Best known for his expansive projects in Cuba, Russia, and most recently, Detroit, Moore’s large format photographs often use architecture as subject and means to illustrate a complicated history of place. In this sense, Dirt Meridian can be seen on a continuum with his previous work, especially the highly acclaimed Detroit series. In Detroit, Moore focused on the new and unexpected landscape that has arisen from the degradation of a great American urban center. To the West, in the arid high plains, the artist has turned to what remains of the isolated homesteads and other structures once central to the American agrarian identity. Although the 1862 Homestead Act created a surge of population in the region, historically inhospitable conditions have kept it a largely empty quarter of the country, and the few inhabitants who remain are for the most part descendants of the original settlers. As Moore describes:
“What’s remarkable about the 100th meridian is that as the very center line of this country, the absolute divide between East and West, it teeters between being lost in time, so to speak, yet at the same moment it’s highly affected by large scale global forces, such as climate change, energy exploration, resource management, and food production. All these issues directly affect the land along the hundredth meridian and are connected to the history of the land since it was first settled. My goal for this project is to present these changes and transformations within and alongside the enduring myths of this quintessential “American” landscape.”
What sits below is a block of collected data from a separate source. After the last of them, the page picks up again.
(* ===== verification/JsonNumbers.v ===== *)
(** * Numbers in JSON tests

    How [SqliteJson] compares numbers: the parts of a JSON number, taken in Rust from the
    value asked for and by string functions of SQL from the stored token, agree exactly
    when the two tokens are one number. *)

From S2P Require Import Prelude Dialect SqlLexer Filters Decimals BulkArithmetic SqliteJson.
Local Open Scope tide_scope.

(** ** JSON numbers *)

(** [t] is the JSON number with these digits before and after the dot and this exponent. *)
Record json_number (t : str) (negative : bool) (ip fp : str) (exponent : Z) : Prop := {
  jn_ip : all_digits ip;
  jn_fp : all_digits fp;
  jn_some : ip ≠ [];
  jn_text : ∃ dot ex,
    t = (if negative then lit "-" else []) ++ ip ++ dot ++ ex
    ∧ (dot = [] ∧ fp = [] ∨ dot = 46%N :: fp)
    ∧ (ex = [] ∧ exponent = 0%Z
       ∨ ∃ c sign ds, ex = c :: sign ++ ds ∧ is_exponent_mark c = true ∧ (sign = [] ∨ sign = lit "-" ∨ sign = lit "+")
           ∧ ds ≠ [] ∧ all_digits ds ∧ exponent = signed (str_eqb sign (lit "-")) (digits_value 0 ds));
}.

(** The number it is, a coefficient and a power of ten. *)
Definition number_value (negative : bool) (ip fp : str) (exponent : Z) : Z * Z :=
  (signed negative (digits_value 0 (ip ++ fp)), (exponent - Z.of_nat (length fp))%Z).

Definition same_number (a b : Z * Z) : Prop := compare_scaled a b = Datatypes.Eq.

(** ** What SQLite computes from the token

    [lower], [substr], [instr], [replace], [rtrim], [ltrim], [length] and [CAST], as the
    subqueries of [number_equals] use them. *)

Fixpoint digit_run (s : str) : str :=
  match s with
  | [] => []
  | c :: rest => if is_ascii_digit c then c :: digit_run rest else []
  end.

(** [CAST(text AS INTEGER)]: the integer it starts with, within 64 bits. *)
Definition cast_integer (s : str) : Z :=
  let '(negative, digits) :=
    match s with
    | c :: rest => if (c =? 45)%N then (true, rest) else if (c =? 43)%N then (false, rest) else (false, s)
    | [] => (false, [])
    end in
  Z.max i64_min (Z.min (signed negative (digits_value 0 (digit_run digits))) i64_max).

Definition sql_parts (raw : str) : bool * str * Z :=
  let token := to_ascii_lowercase raw in
  let negative := starts_with (lit "-") token in
  let digits := if negative then drop 1 token else token in
  let '(mantissa, exponent) :=
    match split_first (N.eqb 101) digits with
    | Some (mantissa, rest) => (mantissa, cast_integer rest)
    | None => (digits, 0%Z)
    end in
  let fraction := match split_first (N.eqb 46) mantissa with Some (_, fraction) => length fraction | None => 0 end in
  let digits := remove_char 46 mantissa in
  let trimmed := trim_end_matches 48 digits in
  (negative, drop_while (N.eqb 48) trimmed,
   (exponent - Z.of_nat fraction + Z.of_nat (length digits) - Z.of_nat (length trimmed))%Z).

(** The comparison of [number_comparison] on the parts of a stored token. *)
Definition number_test (text token : str) : bool :=
  let '(negative, coefficient, scale) := decimal_parts text in
  let '(negative', coefficient', scale') := sql_parts token in
  match nilb coefficient, scale with
  | true, _ => nilb coefficient'
  | false, Some scale => str_eqb coefficient' coefficient && Bool.eqb negative' negative && (scale' =? scale)%Z
  | false, None => false
  end.

(** ** Lists of digits *)

Lemma split_first_none p s : Forall (λ c, p c = false) s → split_first p s = None.
Proof. induction 1 as [|c s Hc _ IH]; [done|]. cbn. by rewrite Hc, IH. Qed.

Lemma split_first_at p w c s : Forall (λ c, p c = false) w → p c = true → split_first p (w ++ c :: s) = Some (w, s).
Proof. intros Hw Hc. induction Hw as [|d w Hd _ IH]; cbn; [by rewrite Hc|]. by rewrite Hd, IH. Qed.

Lemma digit_plain c d : is_ascii_digit c = true → (d < 48 ∨ 57 < d)%N → (d =? c)%N = false.
Proof. unfold is_ascii_digit. intros Hc Hd. lia. Qed.

Lemma digits_plain d ds : all_digits ds → (d < 48 ∨ 57 < d)%N → Forall (λ c, (d =? c)%N = false) ds.
Proof. intros Hds Hd. eapply list.Forall_impl; [exact Hds|]. intros c Hc. by apply digit_plain. Qed.

Lemma remove_plain d ds : all_digits ds → (d < 48 ∨ 57 < d)%N → remove_char d ds = ds.
Proof.
  intros Hds Hd. induction Hds as [|c ds Hc _ IH]; [done|]. cbn. rewrite N.eqb_sym, digit_plain by done.
  cbn. f_equal. exact IH.
Qed.

Lemma lower_digits ds : all_digits ds → to_ascii_lowercase ds = ds.
Proof.
  induction 1 as [|c ds Hc _ IH]; [done|]. cbn. f_equal; [|exact IH]. unfold to_ascii_lowercase_char, is_ascii_digit in *.
  destruct ((65 <=? c)%N && _) eqn:E; lia.
Qed.

Lemma slen_digits ds : all_digits ds → slen ds = length ds.
Proof.
  induction 1 as [|c ds Hc%digit_bounds _ IH]; [done|]. cbn [slen length]. rewrite len_utf8_ascii by lia. by rewrite IH.
Qed.

Lemma digit_run_all ds : all_digits ds → digit_run ds = ds.
Proof. induction 1 as [|c ds Hc _ IH]; [done|]. cbn. by rewrite Hc, IH. Qed.

(** Trailing zeros. *)
Lemma trim_zeros ds : ∃ n, ds = trim_end_matches 48 ds ++ replicate n 48%N
  ∧ (trim_end_matches 48 ds = [] ∨ ∃ ds' d, trim_end_matches 48 ds = ds' ++ [d] ∧ d ≠ 48%N).
Proof.
  unfold trim_end_matches. induction ds as [|d ds _] using rev_ind; [exists 0; by split; [|left]|].
  assert (∀ l, ∃ n, l = replicate n 48%N ++ drop_while (N.eqb 48) l
    ∧ (drop_while (N.eqb 48) l = [] ∨ ∃ x l', drop_while (N.eqb 48) l = x :: l' ∧ x ≠ 48%N)) as Hdrop.
  { intros l. induction l as [|x l (n & E & IH)]; [exists 0; by split; [|left]|]. cbn [drop_while].
    destruct (N.eqb_spec 48 x) as [<-|Hne]; [|exists 0; split; [done|right; exists x, l; by split]].
    exists (S n). cbn [replicate app]. split; [by f_equal|exact IH]. }
  destruct (Hdrop (rev (ds ++ [d]))) as (n & E & IH). exists n. split.
  - apply (f_equal (@rev N)) in E. rewrite rev_involutive, rev_app_distr in E. rewrite E at 1. f_equal.
    clear. induction n as [|n IH]; [done|]. cbn [replicate rev]. rewrite IH. by rewrite <- replicate_cons_app.
  - destruct IH as [->|(x & l' & -> & Hx)]; [by left|right]. exists (rev l'), x. by split.
Qed.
Moore has been making photographs in this region of the country since 2005. In 2011, he began taking flights with a crop duster pilot in western Nebraska, which opened the project to a wider exploration of the landscape, and allowed for greater access to deeply isolated locations. Eventually, viewing the terrain from the air led to the placement of a camera on the strut of the plane, which Moore controlled from the cockpit. The series includes both digital aerial photographs as well as large format negatives taken from the ground.
Born in Connecticut in 1957, Andrew Moore lives and works in New York City. He has had solo museum exhibitions at the Akron Art Museum, the Queens Museum of Art, the Grand Rapids Art Museum, Colby College Museum of Art, and the National Building Museum, Washington D.C, among others. His work has been acquired by numerous museums in the United States and internationally, including the Metropolitan Museum of Art, the Whitney Museum of American Art, the Library of Congress, the Israel Museum, the San Francisco Museum of Modern Art, the Los Angeles County Museum of Art, Yale University Art Gallery, and the Detroit Institute of Arts, among many others. Four monographs of his work have been published: Inside Havana (2002, Chronicle), Russia (2005, Chronicle), Detroit Disassembled (2010, Damiani), and Andrew Moore: Cuba (2012, Damiani).